Lemma wp_feed r b data c : ok c →
  wp (feed r b data) (λ o c', conns c' = conns c ∧ wasPending o = b ∧ ∀ r', completed o = Some r' → r' = r) c.
Proof.
  intros Hok. unfold feed. get_step. destruct (_ ≫= _) as [[reply s']|] eqn:E; [|by apply wp_throw].
  cbn in E. destruct (sessions c !! r) as [s|] eqn:Es; cbn in E; [|done]. apply handled_not_ready in E.
  apply wp_bind. eapply (wp_session _ r s'); [done|done|..].
  - intros key (t & Et & Ht & _). congruence.
  - intros Hok' _. apply wp_ret; [done|]. split_and!; [done..|]. intros r'. cbn. by destruct (Ts.isSettled s'); intros [= <-].
Qed.

Lemma wp_respond i c : ok c → wp (respond i) (λ r c', conns c' = conns c ∧ sessions c !! r = None ∧
  ∀ x key, live c' x key → live c x key) c.
Proof.
  intros Hok. unfold respond. get_step. apply wp_new_session; [done|]. intros r Hr _. split_and!; [done..|].
  intros x key (s & Es & Hs & Hk). cbn in Es. apply lookup_insert_Some in Es as [[_ <-]|[_ Es]]; [done|]. by exists s.
Qed.

Lemma wp_peer_handle i p pc data c : ok c → conns c !! p = Some pc →
  wp (peer_handleHandshakeEnvelope i p pc data) (λ o c', is_Some (conns c' !! p)) c.
Proof.
  intros Hok Hp. unfold peer_handleHandshakeEnvelope. get_step.
  assert (∀ r b c1, ok c1 → is_Some (conns c1 !! p) → wp (feed r b data) (λ o c', is_Some (conns c' !! p)) c1) as Hfeed.
  { intros r b c1 Hok1 Hs. eapply wp_mono; [by apply wp_feed|]. intros o c2 _ _ (-> & _). done. }
  destruct (pending pc) as [r|] eqn:Epd; [by eapply Hfeed|]. destruct (active pc) as [r|] eqn:Ea.
  - destruct (is_ready _); cbn [negb]; [|by eapply Hfeed]. case_match; [by apply wp_ret|].
    apply wp_bind, wp_update; [done|..].
    { intros pc' Hpc. split_and!; [done|exact (λ w, ok_waiters _ Hok p _ w Hpc)|by left]. }
    intros c1 Hok1 _ _. apply wp_bind. eapply wp_mono; [by apply wp_respond|]. intros r' c2 Hok2 _ (Ec2 & _) _ _.
    apply wp_bind, wp_update; [done|..].
    { intros pc' Hpc. split_and!; [done|exact (λ w, ok_waiters _ Hok2 p _ w Hpc)|by left]. }
    intros c3 Hok3 _ _. apply Hfeed; [done|]. cbn. rewrite Ec2. cbn. by rewrite !lookup_alter_eq, Hp.
  - apply wp_bind. eapply wp_mono; [by apply wp_respond|]. intros r' c2 Hok2 _ (Ec2 & _) _ _.
    apply wp_bind, wp_update; [done|..].
    { intros pc' Hpc. assert (pc' = pc) as -> by congruence. split_and!; [done|exact (λ w, ok_waiters _ Hok2 p _ w Hpc)|].
      intros _. right; right. congruence. }
    intros c3 Hok3 _ _. apply Hfeed; [done|]. cbn. rewrite Ec2. by rewrite lookup_alter_eq, Hp.
Qed.

Lemma encrypt_same p s x s' : Ts.encrypt p s = Some (x, s') →
  Ts.isReady s' = Ts.isReady s ∧ Ts.s_peerStaticKey s' = Ts.s_peerStaticKey s.
Proof.
  unfold Ts.encrypt, Ts.isReady. destruct (Ts.s_status s) eqn:E, (Ts.sendCipher s); try done.
  destruct (Ts.encryptWithAd _ _ _) as [[? y]|]; cbn [mbind option_bind]; [|done]. by intros [= <- <-].
Qed.

Lemma decrypt_same p s x s' : Ts.decrypt p s = Some (x, s') →
  Ts.isReady s' = Ts.isReady s ∧ Ts.s_peerStaticKey s' = Ts.s_peerStaticKey s.
Proof.
  unfold Ts.decrypt, Ts.isReady. destruct (Ts.s_status s) eqn:E, (Ts.recvCipher s); try done.
  destruct (Ts.decryptWithAd _ _ _) as [[? y]|]; cbn [mbind option_bind]; [|done]. by intros [= <- <-].
Qed.

(** A session moves on and keeps its peer. *)
Lemma wp_move (f : bytes → Ts.NoiseSession → option (bytes * Ts.NoiseSession)) pc x (e : option Ts.NoiseSession → tserr) c :
  (∀ p s x s', f p s = Some (x, s') → Ts.isReady s' = Ts.isReady s ∧ Ts.s_peerStaticKey s' = Ts.s_peerStaticKey s) → ok c →
  wp (s ← get (session_of (active pc));
      match active pc, s ≫= f x with
      | Some r, Some (y, s') => put_session r s';; mret y
      | _, _ => throw (e s)
      end) any c.
Proof.
  intros Hf Hok. get_step. destruct (active pc) as [r|]; [|by apply wp_throw]. cbn [session_of mbind option_bind].
  destruct (sessions c !! r) as [s|] eqn:Es; cbn [mbind option_bind]; [|by apply wp_throw].
  destruct (f x s) as [[y s']|] eqn:Ef; [|by apply wp_throw]. destruct (Hf _ _ _ _ Ef) as [E1 E2].
  apply wp_bind. eapply (wp_session _ r s'); [done|done|..].
  - intros key (t & Et & Ht & <-). rewrite E1, E2. by simplify_eq.
  - intros Hok' _. by apply wp_ret.
Qed.

(** *** client.ts *)

Lemma wp_sendControl l c : ok c → wp (sendControl l) (λ _ c', quiet c c') c.
Proof. apply wp_transport_send. Qed.
Lemma wp_sendBinary d c : ok c → wp (sendBinary d) (λ _ c', quiet c c') c.
Proof. apply wp_transport_send. Qed.

Lemma wp_wait f (Q : unit → Client → Prop) c : ok c → (a = true → calm c → calm (with_pend (f (pend c)) c)) →
  (ok (with_pend (f (pend c)) c) → Q tt (with_pend (f (pend c)) c)) → wp (wait f) Q c.
Proof.
  intros Hok Hc Hq. eapply wp_mono; [apply (wp_aside _ (λ _ c', c' = with_pend (f (pend c)) c)); done|].
  intros [] c' Hok' _ ->. auto.
Qed.
Lemma default_present s : default "" (present s) = s.
Proof. unfold present. by case_decide. Qed.

(** The side that asked for the code. *)
Lemma turn_linked i k c code id key n :
  valid_utf8 code → valid_utf8 id → valid_utf8 key → id ≠ "" → peerConns c = [] → pendingPairAccepts (pend c) = [] →
  ws (transport c) = Some n → isConnected (transport c) = true →
  ∃ c' p, step i (SocketText k (pair_complete code id key)) c = Some c' ∧
    stands c' id p (newPeerConnection id key) n ∧ opts c' = opts c ∧ pins c' = pins c ∧ resolving c' = resolving c ∧
    out c' = out c.
Proof.
  intros Hvc Hvi Hvk Hid Hm Hacc Hw Hc. set (p := fresh (dom (conns c))).
  set (c1 := with_conns (<[p := newPeerConnection id key]> (conns c)) c). set (c2 := with_peerConns [(id, p)] c1).
  assert (handlePairComplete i (linked_frame code id key) c = (inr tt, c2)) as E.
  { unfold handlePairComplete. cbn [peer_id linked_frame]. rewrite truthy_present by done.
    erewrite bind_ok; [|reflexivity]. rewrite Hacc. cbn [w_code linked_frame peer_static_key]. rewrite default_present.
    assert ((code0 ← truthy (present code); @map_get promise code0 []) = None) as -> by by destruct (truthy (present code)).
    erewrite bind_ok; [|reflexivity]. unfold link_peer. rewrite (bind_ok _ _ c p c2); [done|].
    erewrite bind_ok; [|reflexivity]. rewrite Hm. cbn [map_get list_find fmap option_fmap option_map].
    rewrite (bind_ok (new_conn _) _ c p c1) by done. erewrite bind_ok; [|reflexivity].
    change (peerConns c1) with (peerConns c). rewrite Hm. done. }
  exists c2, p. split.
  { unfold step, turn, handleControlMessage. rewrite read_pair_complete by done. cbn [linked_frame w_type mbind option_bind].
    repeat first [rewrite decide_True by done|rewrite decide_False by done]. fold (linked_frame code id key). by rewrite E. }
  split_and!; try done. split_and!; try done. cbn. by rewrite lookup_insert_eq.
Qed.

(** The side that accepts it: the call, and the frame that answers it. *)
Lemma turn_call_accept i c q code n : pendingPairAccepts (pend c) = [] →
  ws (transport c) = Some n → isConnected (transport c) = true →
  ∃ c', step i (Call (AcceptPair q code)) c = Some c' ∧ pendingPairAccepts (pend c') = [(code, q)] ∧
    opts c' = opts c ∧ transport c' = transport c ∧ pins c' = pins c ∧ peerConns c' = peerConns c ∧
    resolving c' = resolving c ∧
    out c' = with_sent (sent (out c) ++ [OutText n (stringify [("type", "pair_accept"); ("code", code)])]) (out c).
Proof.
  intros Hacc Hw Hc. set (c1 := with_pend (with_accepts [(code, q)] (pend c)) c).
  set (c2 := with_out (with_sent (sent (out c) ++ [OutText n (stringify [("type", "pair_accept"); ("code", code)])]) (out c)) c1).
  assert (acceptPair q code c = (inr tt, c2)) as E.
  { unfold acceptPair, executor, try_catch. rewrite (bind_ok _ _ c tt c1).
    - unfold sendControl. by rewrite (send_ok _ n c1 Hw Hc).
    - unfold wait, modify, c1. by rewrite Hacc. }
  exists c2. split; [unfold step; cbn [turn run_call mbind option_bind]; by rewrite E|]. by split_and!.
Qed.
Lemma dec_pin_san p :
  valid_utf8 (StaticKey p) → valid_utf8 (PinnedAt p) → dec_pin (jsan (pin_json p)) = Some p.
Proof.
  destruct p as [k t]. cbn [StaticKey PinnedAt]. intros H1 H2.
  change (dec_pin _) with (Some (PinnedPeer (sanitize k) (sanitize t))).
  by rewrite !sanitize_valid.
Qed.

Lemma fold_pins l m :
  Forall (λ kv : string * pinnedPeer,
            valid_utf8 kv.1 ∧ valid_utf8 (StaticKey kv.2) ∧ valid_utf8 (PinnedAt kv.2)) l →
  fold_fields pin_entry m
    ((λ kv, (sanitize kv.1, jsan kv.2)) <$> ((λ kv, (kv.1, pin_json kv.2)) <$> l)) =
  Some (list_to_map (reverse l) ∪ m).
Proof.
  intros Hl. revert m. induction Hl as [|[k p] l (H1 & H2 & H3) Hl IH]; intros m.
  - simpl. by rewrite (left_id_L ∅ (∪)).
  - rewrite !fmap_cons. cbn [fold_fields fst snd] in *. 
    assert (pin_entry m (sanitize k, jsan (pin_json p)) = Some (<[sanitize k := p]> m)) as ->
      by (unfold pin_entry; cbn [fst snd]; by rewrite dec_pin_san).
    cbn [mbind option_bind]. rewrite sanitize_valid, IH by done.
    rewrite reverse_cons, list_to_map_app. cbn [list_to_map foldr].
    rewrite <- (assoc_L (∪)). f_equal. f_equal.
    cbn [fst snd]. rewrite insert_empty. by rewrite insert_union_singleton_l.
Qed.

Lemma obj_json_pins (l : list (string * pinnedPeer)) :
  obj_json (JObj ((λ kv, (kv.1, pin_json kv.2)) <$> l)).
Proof. cbn [obj_json]. induction l as [|kv l IH]; [done|]. rewrite fmap_cons. by repeat split. Qed.

Lemma jdepth_pins (l : list (string * pinnedPeer)) :
  (jdepth (JObj ((λ kv, (kv.1, pin_json kv.2)) <$> l)) ≤ 2)%Z.
Proof.
  cbn [jdepth]. induction l as [|kv l IH]; [simpl; lia|]. rewrite fmap_cons.
  cbn [foldr fst snd]. change (jdepth (pin_json _)) with 1%Z. lia.
Qed.

Lemma pins_round_trip m : clean_pins m → UnmarshalPins (MarshalIndent m) = Some (Some m).
Proof.
  intros Hm. unfold UnmarshalPins, MarshalIndent.
  set (l := merge_sort key_le (map_to_list m)).
  assert (l ≡ₚ map_to_list m) as Hp by apply merge_sort_Permutation.
  rewrite Parse_jindent; [|apply obj_json_pins|etrans; [apply jdepth_pins|done]].
  cbn [jsan]. rewrite fold_pins.
  - rewrite (right_id_L ∅ (∪)). cbn. do 2 f_equal.
    rewrite <- (list_to_map_to_list m). apply list_to_map_proper.
    + rewrite fmap_reverse, reverse_Permutation, Hp. apply NoDup_fst_map_to_list.
    + by rewrite reverse_Permutation, Hp.
  - rewrite Hp. apply Forall_forall. intros [k p] Hin. apply elem_of_map_to_list in Hin.
    exact (Hm k p Hin).
Qed.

- WHAT IS REQUIRED -
Go through the listing and copy each line that includes the string "erewrite".

- REPLY -
    erewrite bind_ok; [|reflexivity]. rewrite Hacc. cbn [w_code linked_frame peer_static_key]. rewrite default_present.
    erewrite bind_ok; [|reflexivity]. unfold link_peer. rewrite (bind_ok _ _ c p c2); [done|].
    erewrite bind_ok; [|reflexivity]. rewrite Hm. cbn [map_get list_find fmap option_fmap option_map].
    rewrite (bind_ok (new_conn _) _ c p c1) by done. erewrite bind_ok; [|reflexivity].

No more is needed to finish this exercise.